FERC on Wednesday upheld an April finding that Washington state environmental regulators, by failing to act by the allotted deadlines, had waived the certification requirements under the Clean Water Act (CWA) and Coastal Zone Management Act (CZMA) with respect to Georgia Strait Crossing Pipeline LP’s natural gas pipeline project in the Pacific Northwest.

In granting Georgia Strait’s petition for a declaratory order in late April, the Federal Energy Regulatory Commission agreed with the company’s position that the Washington Department of Ecology had failed to respond in a timely fashion to its applications for a CZMA consistency determination and CWA certification. FERC, which issued a certificate for the pipe project in September 2002, required Georgia Strait to receive both CZMA and CWA approval before it could begin construction.

Georgia Strait sought CWA certification on July 12, 2001. The CWA required Ecology to respond within one year of receiving Georgia Strait’s request, but the agency did not act until July 16, 2003.

The company filed its application for CZMA certification on May 2, 2001. The application, however, was deficient because it failed to include a shoreline permit and other documentation. Ecology was required to notify Georgia Stait within 30 days that its application was incomplete, the FERC rehearing order said, but it waited 20 months before doing so.

Rather than disputing that it failed to give Georgia Strait the 30-day notification, Ecology on rehearing argued that FERC “improperly” granted the company a certificate and presidential permit before receiving both CWA and CZMA certifications from Washington state.

The assertion that the Commission should have withheld its approval of the project until Georgia Strait had its CWA and CZMA certifcations in hand is a “collateral attack” on FERC’s September 2002 order approving the project, the order said. If the Washington state environmental agency had a problem with FERC’s action, it had 30 days after the Commission issued its final decision to challenge or request rehearing of the order, it noted.

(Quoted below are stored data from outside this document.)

(* ===== verification/RestClient.v ===== *)
(** * The OpenStudio REST client ([openstudio_client.py])

    Requests with their retry envelope, the timestamp normalisation of the
    answers, and the operations the handlers call.  Connection pooling,
    timeouts and headers are the HTTP library's. *)
From Stdlib Require Import Lqa.
From S2P Require Import Prelude PyValue Effects Logic PyTime Services.

(** ** Text helpers *)

Definition ascii_upper (c : Ascii.ascii) : Ascii.ascii :=
  let n := Ascii.nat_of_ascii c in
  if (97 <=? n)%nat && (n <=? 122)%nat then Ascii.ascii_of_nat (n - 32) else c.

Fixpoint py_upper (s : string) : string :=
  match s with
  | EmptyString => EmptyString
  | String c s => String (ascii_upper c) (py_upper s)
  end.

(** [s.rstrip("/")] *)
Fixpoint rstrip_slash (s : string) : string :=
  match s with
  | EmptyString => EmptyString
  | String c s =>
      match rstrip_slash s with
      | EmptyString => if Nat.eqb (Ascii.nat_of_ascii c) 47 then EmptyString else String c EmptyString
      | s' => String c s'
      end
  end.

(** [s.endswith(suffix)] *)
Definition py_endswith (suffix s : string) : bool :=
  (String.length suffix <=? String.length s)%nat &&
  String.eqb (String.substring (String.length s - String.length suffix) (String.length suffix) s) suffix.

(** [s[:n]] *)
Definition py_prefix (n : nat) (s : string) : string := String.substring 0 n s.

(** ** The CA bundle *)

Definition _PEM_BEGIN_MARKER := "-----BEGIN CERTIFICATE-----".

(** [needle in haystack] *)
Definition py_contains (needle haystack : string) : bool :=
  opt_is_some (String.index 0 needle haystack).

(** [_resolve_tls_ca_bundle]: [None] stands for [True], the system trust store.
    The environment variable and the file system are parameters; [head path]
    is the first 4096 characters of the file. *)
Definition _resolve_tls_ca_bundle (env : option string) (isfile : string → bool)
    (head : string → res string) : res (option string) :=
  match env with
  | None => Ok None
  | Some ca_bundle =>
      if String.eqb ca_bundle "" then Ok None
      else if negb (isfile ca_bundle) then
        Raise (OperatorConfigError ("OPENSTUDIO_TLS_CA_BUNDLE=" +:+ repr_str ca_bundle +:+
          " does not name an existing file"))
      else
        match head ca_bundle with
        | Raise (OSError msg) =>
            Raise (OperatorConfigError ("OPENSTUDIO_TLS_CA_BUNDLE=" +:+ repr_str ca_bundle +:+
              " is not readable: " +:+ msg))
        | Raise e => Raise e
        | Ok text =>
            if py_contains _PEM_BEGIN_MARKER text then Ok (Some ca_bundle)
            else Raise (OperatorConfigError ("OPENSTUDIO_TLS_CA_BUNDLE=" +:+ repr_str ca_bundle +:+
              " does not contain a PEM marker in the first 4 KiB"))
        end
  end.

(** ** Timestamps of an answer *)

Definition is_timestamp_key (key : string) : bool :=
  py_endswith "_at" key || py_endswith "_time" key.

(** A parsed timestamp takes the place of its text. *)
Definition date_value (o : option Z) : pv := default PNone (PDate <$> o).

Section normalize.
Context `{KeyOrder}.

(** [_normalize_timestamps], with fuel for the nesting depth. *)
Fixpoint normalize_fuel (fuel : nat) (obj : pv) : res pv :=
  match fuel with
  | O => Raise (OtherError "RecursionError" "fuel")
  | S fuel =>
      match obj with
      | PDict m =>
          kvs ← map_res (λ kv,
            v ← match kv.2 with
                | PStr s => if is_timestamp_key kv.1
                            then t ← parse_iso_utc (PStr s); mret (date_value t)
                            else normalize_fuel fuel (PStr s)
                | v => normalize_fuel fuel v
                end;
            mret (kv.1, v)) (key_order m);
          mret (PDict (list_to_map kvs))
      | PList l => l' ← map_res (normalize_fuel fuel) l; mret (PList l')
      | v => Ok v
      end
  end.

Definition _normalize_timestamps (obj : pv) : res pv := normalize_fuel (pv_size obj) obj.
End normalize.

(** ** The client *)

Record OpenStudioClient := MkClient {
  _base : string;
  _max_retries : nat;
  _backoff_base_seconds : Q;
}.

(** [OpenStudioClient(base_url)] with the default retry settings *)
Definition make_client (base_url : string) : OpenStudioClient :=
  MkClient (rstrip_slash base_url) 3 1.

Definition _jittered_backoff (self : OpenStudioClient) (retry : Z) (draw : Q) : Q :=
  (((1 # 2) + draw) * _backoff_base_seconds self * inject_Z (2 ^ (retry - 1)))%Q.

(** [except _TRANSIENT_EXCEPTIONS] *)
Definition is_transient (e : exn) : bool :=
  match e with RequestsError transient _ _ => transient | _ => false end.

Section client.
Context {W P : Type} `{HttpApi W} `{Entropy W} `{KeyOrder}.
Implicit Types self : OpenStudioClient.

(** [self._session.request(...)]; [inl] is a transient failure. *)
Definition send method url params data : M W P (exn + http_response) :=
  try_except (r ← ext (HttpRequest method url params data) (http_call method url params data); mret (inr r))
    (λ e, if is_transient e then Some (mret (inl e)) else None).

(** The attempts that remain of [range(max_retries + 1)], the next one being
    number [attempt]. *)
Fixpoint _attempts self (method path : string) (params data : list (string * string))
    (remaining : nat) (attempt : Z) (last_error : string) : M W P http_response :=
  match remaining with
  | O => raise (OpenStudioApiError
           (method +:+ " " +:+ path +:+ " failed after " +:+
            str_of_Z (Z.of_nat (_max_retries self) + 1) +:+ " attempts: " +:+ last_error))
  | S remaining =>
      when (negb (attempt =? 0))
        (inc "REST_RETRIES_TOTAL" [("method", py_upper method)];;
         draw ← ask random;
         _sleep (_jittered_backoff self attempt draw));;
      answer ← send method (_base self +:+ path) params data;
      match answer with
      | inl e => _attempts self method path params data remaining (attempt + 1)
                   (exn_class e +:+ ": " +:+ exn_msg e)
      | inr response =>
          if status_code response <? 400 then mret response
          else if status_code response <? 500 then
            raise (OpenStudioApiError (method +:+ " " +:+ path +:+ " returned HTTP " +:+
              str_of_Z (status_code response) +:+ ": " +:+ py_prefix 200 (text response)))
          else if negb (String.eqb (py_upper method) "GET") then
            raise (OpenStudioApiError (method +:+ " " +:+ path +:+ " returned HTTP " +:+
              str_of_Z (status_code response) +:+
              " (no retry: non-GET verb is non-idempotent per RFC 9110, see issue #226): " +:+
              py_prefix 200 (text response)))
          else _attempts self method path params data remaining (attempt + 1)
                 ("HTTP " +:+ str_of_Z (status_code response))
      end
  end.

Definition _request self (method path : string) (params data : list (string * string))
  : M W P http_response :=
  finally_with (_attempts self method path params data (S (_max_retries self)) 0 "")
    (λ returned, act (MetricObserve "REST_REQUEST_DURATION_SECONDS"
       [("method", py_upper method); ("outcome", if returned then "200" else "exception")])).

Definition is_json_decode_error (e : exn) : bool :=
  match e with RequestsError _ cls _ => String.eqb cls "JSONDecodeError" | _ => false end.

Definition _request_json self (method path : string) (params data : list (string * string)) : M W P pv :=
  response ← _request self method path params data;
  of_res
    match body ← json_body response; _normalize_timestamps body with
    | Ok v => Ok v
    | Raise e =>
        if is_json_decode_error e
        then Raise (OpenStudioApiError (method +:+ " " +:+ path +:+ ": invalid JSON in response"))
        else if is_value_error e
        then Raise (OpenStudioApiError (method +:+ " " +:+ path +:+ ": " +:+ exn_msg e))
        else Raise e
    end.

(** *** Reads *)

Definition list_analyses self : M W P pv := _request_json self "GET" "/analyses.json" [] [].

Definition list_datapoints self : M W P pv := _request_json self "GET" "/data_points.json" [] [].

Definition get_analysis_status self (analysis_id : string) : M W P pv :=
  _request_json self "GET" ("/analyses/" +:+ analysis_id +:+ "/status.json") [] [].

Definition list_started_datapoints self : M W P pv :=
  payload ← _request_json self "GET" "/data_points/status" [("status", "1"); ("jobs", "started")] [];
  mret match payload with
       | PDict m => default (PList []) (m !! "data_points")
       | _ => PList []
       end.

(** *** Actions *)

Definition soft_stop_analysis self (analysis_id : string) : M W P unit :=
  _request self "GET" ("/analyses/" +:+ analysis_id +:+ "/soft_stop") [] [];; mret tt.

Definition stop_analysis self (analysis_id : string) : M W P unit :=
  _request self "POST" ("/analyses/" +:+ analysis_id +:+ "/action") [] [("analysis_action", "stop")];;
  mret tt.

Definition requeue_datapoint self (datapoint_id : string) : M W P unit :=
  _request self "POST" ("/data_points/" +:+ datapoint_id +:+ "/requeue") [] [];; mret tt.

Definition delete_analysis self (analysis_id : string) : M W P unit :=
  _request self "DELETE" ("/analyses/" +:+ analysis_id) [] [];; mret tt.
End client.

Ecology further claimed FERC’s authorizations “erroneously preempted” the requirements of both the CWA and CZMA. “Ecology ignores the fact that, as with virtually every certificate issued by the Commission that authorizes construction of natural gas pipeline facilities, the NGA [Natural Gas Act] authorization for [Georgia Strait’s] proposed pipeline is conditioned upon meeting the federal permitting requirements of, among other things, both the CWA and CZMA. Thus, as so conditioned, [the company] could not exercise the certificate authority granted by the Commission by constructing the project without first obtaining CWA and CZMA certifications from Ecology.”

Georgia Strait’s proposed 84-mile pipeline would supply gas to Cherry Point, WA. The targeted in-service date for the project is fall 2005.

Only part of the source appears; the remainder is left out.